More than Camera Enough

Someone finally did it, and I should have known it would be Olympus. Back in 1972, Olympus shook up the 35mm SLR world by introducing the OM-1. Here was an SLR camera that was not as big as a brick. It was small and cute, and came with small and cute lenses. Of course, Olympus has always tried to make small and cute things. The Pen cameras from the 60s, the OM cameras in the 70s and the Stylus point and shoots in the last glory days of 35mm film.

In the digital world they had yet to recapture this magic, until now. Now Olympus stands alone as the first major camera line to finally realize that there are people out there who want a small camera with a decent sensor. They have given us the EP-1, a [digital reincarnation](http://www.olympusamerica.com/cpg_section/product.asp? product=1461) of the Pen half frame cameras of yore. And of course, all the camera people can do is whine.

Ok. I have to give some of them credit for seeing what is great about this machine. The Online Photographer ran two good pieces about it, both of which pointed out [all the things to like](http://theonlinephotographer.typepad.com/the_online_photographer/2009/06 /the-olympus-ep1-briefly-held.html):

1. It’s small. About Canon G10 sized.

2. It has the same sensor and imaging pipeline as the Olympus DSLR cameras. You can shoot fast frame to frame and you can shoot four RAW frames per second for ten shots. That’s all anyone who does not work for Sports Illustrated will ever need.
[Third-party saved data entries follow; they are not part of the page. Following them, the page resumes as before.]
(** The descent of a read batch as the worker starts it on a fresh stack. *)
Definition start_descent (t : SSTableInfo) (length : Z) : exec SSTableInfo :=
  st ← push_top (stack t) 0 (Z.shiftr length 1) 0 length;
  Ret (set_stack st (set_offset 0 t)).

(** A read that misses the page cache.  With a free buffer it schedules one
    read of a whole buffer at the rounded offset of the row above the top of
    the stack, followed by the completion message (and a prefetch only when
    exactly two buffers are free), submits them after what was left prepared in
    the table's ring, waits for them and leaves the stack alone;
    without a free buffer it indexes the buffer list at [UINT_MAX].  As the
    index is never filled, this is every read of a valid offset. *)
Theorem uncached_read_outcomes pages num ring s off c x y lb buf :
  let t := rd_table s in
  never_filled (cache_helper t) →
  desired_sstable_offset t < get_cur_min_invalid_offset (cache_helper t) →
  top (stack t) = Ret [off; c; x; y] →
  round_to_block_size_multiple off = Ret lb → getZ (page_cache_buffers t) 0 = Ret buf →
  (free_buffers_left (cache_helper t) = 0 →
     ∀ fuel, read_loop (S fuel) pages num ring s = Undef OutOfBounds) ∧
  (free_buffers_left (cache_helper t) ≠ 0 → free_buffers_left (cache_helper t) ≠ 2 →
   lenZ (rd_prepared s) + 2 ≤ sstable_ring_entries →
     ∀ fuel, ∃ s', read_loop (S fuel) pages num ring s = Ret s' ∧
       rd_sqes s' = rd_sqes s ++ rd_prepared s ++
         [sqe_read num buf fair_aligned_sstable_page_cache_buffer_size lb; sqe_msg ring num] ∧
       rd_prepared s' = [] ∧
       waiting_on_io (rd_table s') = true ∧ stack (rd_table s') = stack t ∧
       rd_mem s' = rd_mem s ∧ cache_helper (rd_table s') = cache_helper t).
Proof.
  intros t Hnf Hoff Htop Hlb Hbuf.
  assert (Hround : read_round pages num ring s =
                   schedule_read num ring (set_table_state s (set_offset off t))).
  { unfold read_round. fold t. decide_tests. rewrite Htop. cbn [mbind exec_bind].
    change (getZ [off; c; x; y] 0) with (Ret off). change (getZ [off; c; x; y] 1) with (Ret c).
    cbn [mbind exec_bind]. unfold get_buffer_info, lower_bound.
    destruct Hnf as (-> & _). done. }
  split.
  - intros Hfree fuel. cbn [read_loop]. rewrite Hround. unfold schedule_read. cbn.
    rewrite Hfree. change (0 =? 0) with true. cbn iota.
    by rewrite (proj1 (proj2 (never_filled_undefined _ Hnf))).
  - intros Hf0 Hf2 Hroom fuel. cbn [read_loop]. rewrite Hround. unfold schedule_read.
    cbn [rd_table set_table_state set_offset cache_helper desired_sstable_offset
         page_cache_buffers].
    rewrite (proj2 (Z.eqb_neq _ 0) Hf0). cbn [mbind exec_bind]. rewrite Hlb.
    cbn [mbind exec_bind]. destruct Hnf as (Hm & _). rewrite Hm.
    change (u32 (u32_max + 1)) with 0. rewrite Hbuf. cbn [mbind exec_bind].
    rewrite (proj2 (Z.eqb_neq _ 2) Hf2). cbn [mbind exec_bind app].
    rewrite prep_ok by exact Hroom. cbn [mbind exec_bind].
    eexists. split; [cbn; by rewrite orb_true_r|]. by split_and!.
Qed.
Lemma insert_range_ok si kmin kmax i :
  SparseIndex.index_wf (index si) → 0 ≤ i < LEVEL_FACTOR →
  lenZ kmin = KEY_LENGTH → lenZ kmax = KEY_LENGTH →
  ∃ si', insert_range si kmin kmax i = Ret si' ∧ SparseIndex.index_wf (index si') ∧
    table_min (index si') i = kmin ∧ table_max (index si') i = kmax.
Proof.
  intros Hw Hi Hmin Hmax. unfold insert_range.
  rewrite !load_ok, !slice_full by (pose proof ic_key; lia). cbn [mbind exec_bind].
  rewrite table_offset_ok by lia.
  destruct (table_write_min (index si) i kmin Hw Hi Hmin) as (-> & Hw1 & Hm1 & _).
  cbn [mbind exec_bind].
  destruct (table_write_max _ i kmax Hw1 Hi Hmax) as (-> & Hw2 & HM2 & Hm2 & _).
  eexists. split; [done|]. split; [done|]. split; [|done]. cbn [index]. by rewrite Hm2 by lia.
Qed.

(** The range of table [index] in its level's sparse index is its bounds. *)
Definition range_set levels (level index : Z) t : Prop :=
  ∃ lv, getZ levels level = Ret lv ∧ SparseIndex.index_wf (SparseIndex.index (sparse_index lv)) ∧
    table_min (SparseIndex.index (sparse_index lv)) index = min_key t ∧
    table_max (SparseIndex.index (sparse_index lv)) index = max_key t.

Lemma set_range_ok levels level i t t0 :
  get_table levels level i = Ret t0 → 0 ≤ i < LEVEL_FACTOR →
  (∀ lv, getZ levels level = Ret lv → SparseIndex.index_wf (SparseIndex.index (sparse_index lv))) →
  lenZ (min_key t) = KEY_LENGTH → lenZ (max_key t) = KEY_LENGTH →
  ∃ levels', set_range levels level i t = Ret levels' ∧ range_set levels' level i t.
Proof.
  intros (lv & Hlv & _)%get_table_Ret Hi Hw Hmin Hmax. unfold set_range.
  destruct (insert_range_ok (sparse_index lv) (min_key t) (max_key t) i (Hw lv Hlv) Hi Hmin Hmax)
    as (si & E & Hsi). pose proof Hlv as [Hl Hlk]%getZ_Ret.
  rewrite (update_at_ok levels level _ lv (MkLevelInfo (guard lv) (filters lv) si
    (buffer_queues lv) (sstable_infos lv))); [|done|done|by rewrite E].
  apply lookup_lt_Some in Hlk. eexists. split; [done|]. eexists.
  rewrite getZ_insert, decide_True by (done || (unfold lenZ; lia)). split; [done|exact Hsi].
Qed.

Lemma update_table_range levels level i t t' levels' :
  update_table levels level i (λ _, Ret t') = Ret levels' →
  range_set levels level i t → range_set levels' level i t.
Proof.
  unfold update_table, update_at. intros E (lv & Hlv & Hr). rewrite Hlv in E.
  cbn [mbind exec_bind] in E. apply bind_Ret_inv in E as (lv' & E' & E).
  apply bind_Ret_inv in E' as (ts & _ & [= <-]).
  pose proof Hlv as [Hl Hlk%lookup_lt_Some]%getZ_Ret.
  rewrite setZ_ok in E by (unfold lenZ; lia). injection E as <-. eexists.
  rewrite getZ_insert, decide_True by (done || (unfold lenZ; lia)). split; [done|exact Hr].
Qed.

(** A read that found the end of the file at once. *)
Lemma init_chunk_empty ring i num level k s j t :
  get_table (in_levels s) level k = Ret t → 0 ≤ k < LEVEL_FACTOR →
  (∀ lv, getZ (in_levels s) level = Ret lv → SparseIndex.index_wf (SparseIndex.index (sparse_index lv))) →
  lenZ (min_key t) = KEY_LENGTH → lenZ (max_key t) = KEY_LENGTH →
  0 < fair_aligned_sstable_page_cache_buffer_size →
  let t' := set_waiting false (set_offset u64_max t) in
  ∃ s', init_chunk ring i num level k s (j, 0) = Ret s' ∧
    get_table (in_levels s') level k = Ret t' ∧ range_set (in_levels s') level k t ∧
    in_num_read s' = u32 (in_num_read s + 1) ∧
    in_initialized s' = u32 (in_initialized s + 1) ∧ in_sqes s' = in_sqes s.
Proof.
  intros Ht Hk Hw Hmin Hmax Hsize t'. unfold init_chunk. rewrite Ht. cbn [mbind exec_bind].
  change (0 <? 0) with false. cbn iota. cbn [mbind exec_bind]. change (u32 0) with 0. decide_tests.
  destruct (set_range_ok _ _ _ t t Ht Hk Hw Hmin Hmax) as (levels & E & Hr).
  rewrite E. cbn [mbind exec_bind]. unfold in_put_table. cbn [in_levels].
  assert (Htl : get_table levels level k = Ret t)
    by (by rewrite (set_range_tables _ _ _ _ _ _ _ E)).
  destruct (update_table_ok levels level k t t' Htl) as (levels' & E' & Hg & _).
  fold t'. rewrite E'. cbn [mbind exec_bind]. eexists. split; [done|]. split; [exact Hg|].
  split; [by apply (update_table_range _ _ _ _ _ _ E')|done].
Qed.

(** A table whose file is empty, as every file of a new database, is
    finished by its first pair of reads: it gets the range of its bounds in the
    sparse index and is not marked as written to.  But both reads count it, so
    that a worker, and the tree, hold twice as many tables for initialised as
    there are. *)
Theorem empty_file_counted_twice ring i s n t :
  let level := n / LEVEL_FACTOR in
  let k := n - level * LEVEL_FACTOR in
  get_table (in_levels s) level k = Ret t →
  (∀ lv, getZ (in_levels s) level = Ret lv → SparseIndex.index_wf (SparseIndex.index (sparse_index lv))) →
  lenZ (min_key t) = KEY_LENGTH → lenZ (max_key t) = KEY_LENGTH →
  0 < fair_aligned_sstable_page_cache_buffer_size →
  0 ≤ in_num_read s < 2 ^ 32 - 2 → 0 ≤ in_initialized s < 2 ^ 32 - 2 →
  ∃ s', init_completion ring i s n (both_read 0 0) = Ret s' ∧
    get_table (in_levels s') level k = Ret (set_waiting false (set_offset u64_max t)) ∧
    range_set (in_levels s') level k t ∧ in_sqes s' = in_sqes s ∧
    in_num_read s' = in_num_read s + 2 ∧ in_initialized s' = in_initialized s + 2.
Proof.
  intros level k Ht Hw Hmin Hmax Hsize Hn1 Hn2. pose proof ic_level as HL.
  assert (Hk : 0 ≤ k < LEVEL_FACTOR).
  { unfold k, level. assert (Hpos : 0 < LEVEL_FACTOR) by lia.
    pose proof (Z.mod_pos_bound n _ Hpos). pose proof (Z.div_mod n LEVEL_FACTOR). lia. }
  unfold init_completion. fold level. fold k. cbn [foldM].
  destruct (init_chunk_empty ring i n level k s 0 t) as (s1 & -> & Ht1 & Hr1 & Ha1 & Hb1 & Hc1);
    [done..|]. cbn [mbind exec_bind].
  destruct (init_chunk_empty ring i n level k s1 1 _ Ht1 Hk) as (s2 & -> & Ht2 & Hr2 & Ha2 & Hb2 & Hc2);
    [|done..|].
  { intros lv Hlv. destruct Hr1 as (lv1 & Hlv1 & Hw1 & _). rewrite Hlv in Hlv1.
    by injection Hlv1 as ->. }
  cbn [mbind exec_bind]. exists s2. split_and!; [done|done|done|congruence| |].
  - rewrite Ha2, Ha1, !u32_small by (rewrite ?u32_small by lia; lia). lia.
  - rewrite Hb2, Hb1, !u32_small by (rewrite ?u32_small by lia; lia). lia.
Qed.

End empty_files.

(** ** Examples *)

(** Buffers of at least a block, 18 tables. *)
Definition init_config : Config := {|
  MEMTABLE_SIZE_MB_BITS := 1; TOTAL_SSTABLE_STORAGE_SPACE_MB := 36;
  LEVEL_FACTOR := 3; NUM_SSTABLE_WORKER_THREADS := 3;
  KEY_LENGTH := 1; VALUE_LENGTH := 2; PAGE_SIZE := 4096; BLOCK_SIZE := 64;
  ALIGN_NO_FALSE_SHARING := 64; MAX_SIMULTANEOUS_CONNECTIONS := 100;
  NUM_PROCESSORS := 8; TOTAL_SSTABLE_PAGE_CACHE_SIZE := 1000
|}.

#[global] Instance init_index_config : IndexConfig init_config.
Proof. by split. Qed.

(** Tables as they are before the worker starts, with room for their buffers. *)
Definition fresh_table : SSTableInfo :=
  new_SSTableInfo (new_WaitQueue true 0) (replicate 20 0) [1] [2] [] [] [] 0.

Definition demo_init : InitState (F := Filter) :=
  MkInitState (replicate 6 (MkLevelInfo (MkGuard 1 true) []
      (@new_SparseIndex init_config) [] (replicate 3 fresh_table))) ∅ (replicate 18 0) 0 0 [].

(** What a pass finds: nothing; for each of the six tables an opened file; for
    each an empty one. *)
Definition demo_passes : list (Z → option (Z * InitCompletion)) :=
  [λ _, None; λ i, Some (i, file_opened 0); λ i, Some (i, both_read 0 0)].

Lemma bounds_never_learned_witness :
  ∃ s', init_loop (cfg := init_config) 1000 7 0 demo_passes demo_init = Ret s' ∧
    kept (same_bounds (cfg := init_config)) (in_levels demo_init) (in_levels s').
Proof.
  destruct (init_loop (cfg := init_config) 1000 7 0 demo_passes demo_init) as [s'| |] eqn:E;
    [|vm_compute in E; discriminate E..].
  exists s'. split; [done|].
  exact (proj1 (@bounds_never_learned init_config Filter _ 1000 7 0 demo_passes demo_init s' E)).
Defined.

Lemma empty_file_counted_twice_witness :
  ∃ s', init_completion (cfg := init_config) 7 0 demo_init 4 (both_read 0 0) = Ret s' ∧
    in_initialized s' = 2 ∧ in_num_read s' = 2.
Proof.
  destruct (@empty_file_counted_twice init_config _ Filter _ 7 0 demo_init 4 fresh_table)
    as (s' & E & _ & _ & _ & Ha & Hb);
    [by vm_compute| |by vm_compute..|by exists s'].
  intros lv Hlv. vm_compute in Hlv. injection Hlv as <-. by vm_compute.
Defined.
3. It will come with a great set of small lenses, so you don’t have to carry a 2lb camera body and a collection of 1.5lb zoom lenses on your next trip.

4. Real hot shoe. Real flash system.

And confronted with this, how do people react? The smart ones see a wonderful gift handed to them from the camera industry gods. A niche camera to satisfy an enthusiast niche. The [real camera dorks](http://tleaves.com/2009/06/11 /male-pattern-dorkness/) can only say:

It does not have an optical viewfinder, therefore it is unusable.

Never mind that in the entire history of the camera universe there have only ever been five non-SLR cameras with decent optical viewfinders (see note below). Or that fitting a viewfinder on the machine would make it too big. Or that the entire point of this new 4/3rds form factor is that the camera has no mirror box so there is no way to actually provide an optical viewfinder.

Finally, medium format and large format cameras have come without eye level viewfinders for centuries and no one ever had trouble composing pictures on those primitive machines.

[Mike Johnston](http://theonlinephotographer.typepad.com/the_online_photograph er/2009/06/finding-the-view-and-zooming-it-too.html) has also argued these points better than I can, so I’ll quit now.

Olympus did not fit it with a 10-35/1.4 zoom lens, making it useless in low light.

Never mind that the entire modern world has been happily shooting with the 2.8 wide angle zoom lenses for the last 15 years or so. Or that the fact that you can push sensors to ISO 1600 obviates much of the need for large aperture lenses. Or the fact that a large aperture zoom (or prime) would be huge and completely defeat the purpose of the entire machine.

Finally, there are more minor pieces of whining about how the AF is not phase detect (again, no mirror box) or how the LCD is second rate, or how it doesn’t come in black.

So, to summarize, what the real camera dork wants is a black camera with the viewfinder of an EOS-1Ds, a zoom lens the size of the Nikon 14-24/2.8, a full frame 35mm sensor, and a body the size of a Leica M6. That shouldn’t be hard, what do these camera engineers do all day anyway?

I’m here to say, ignore all of this. When this camera comes out you should go and try it for yourself. It’s not often that a company takes a risk listening to the enthusiast market the way Olympus has with this camera. They should be paid back for it. We should all be in the Amazon pre-order queue. Otherwise, we’re all just dorkier than thou.

Notes

The five optical viewfinder cameras that are decent are:

1. Leica M.

2. Those Canonet things from the 70s.

3. Konica Hexar AF.

4. Konica Hexar RF.

5. The Cosina RF cameras.

If I forgot your favorite viewfinder camera, accept my apologies. You were probably wrong about it anyway. I’m out of here.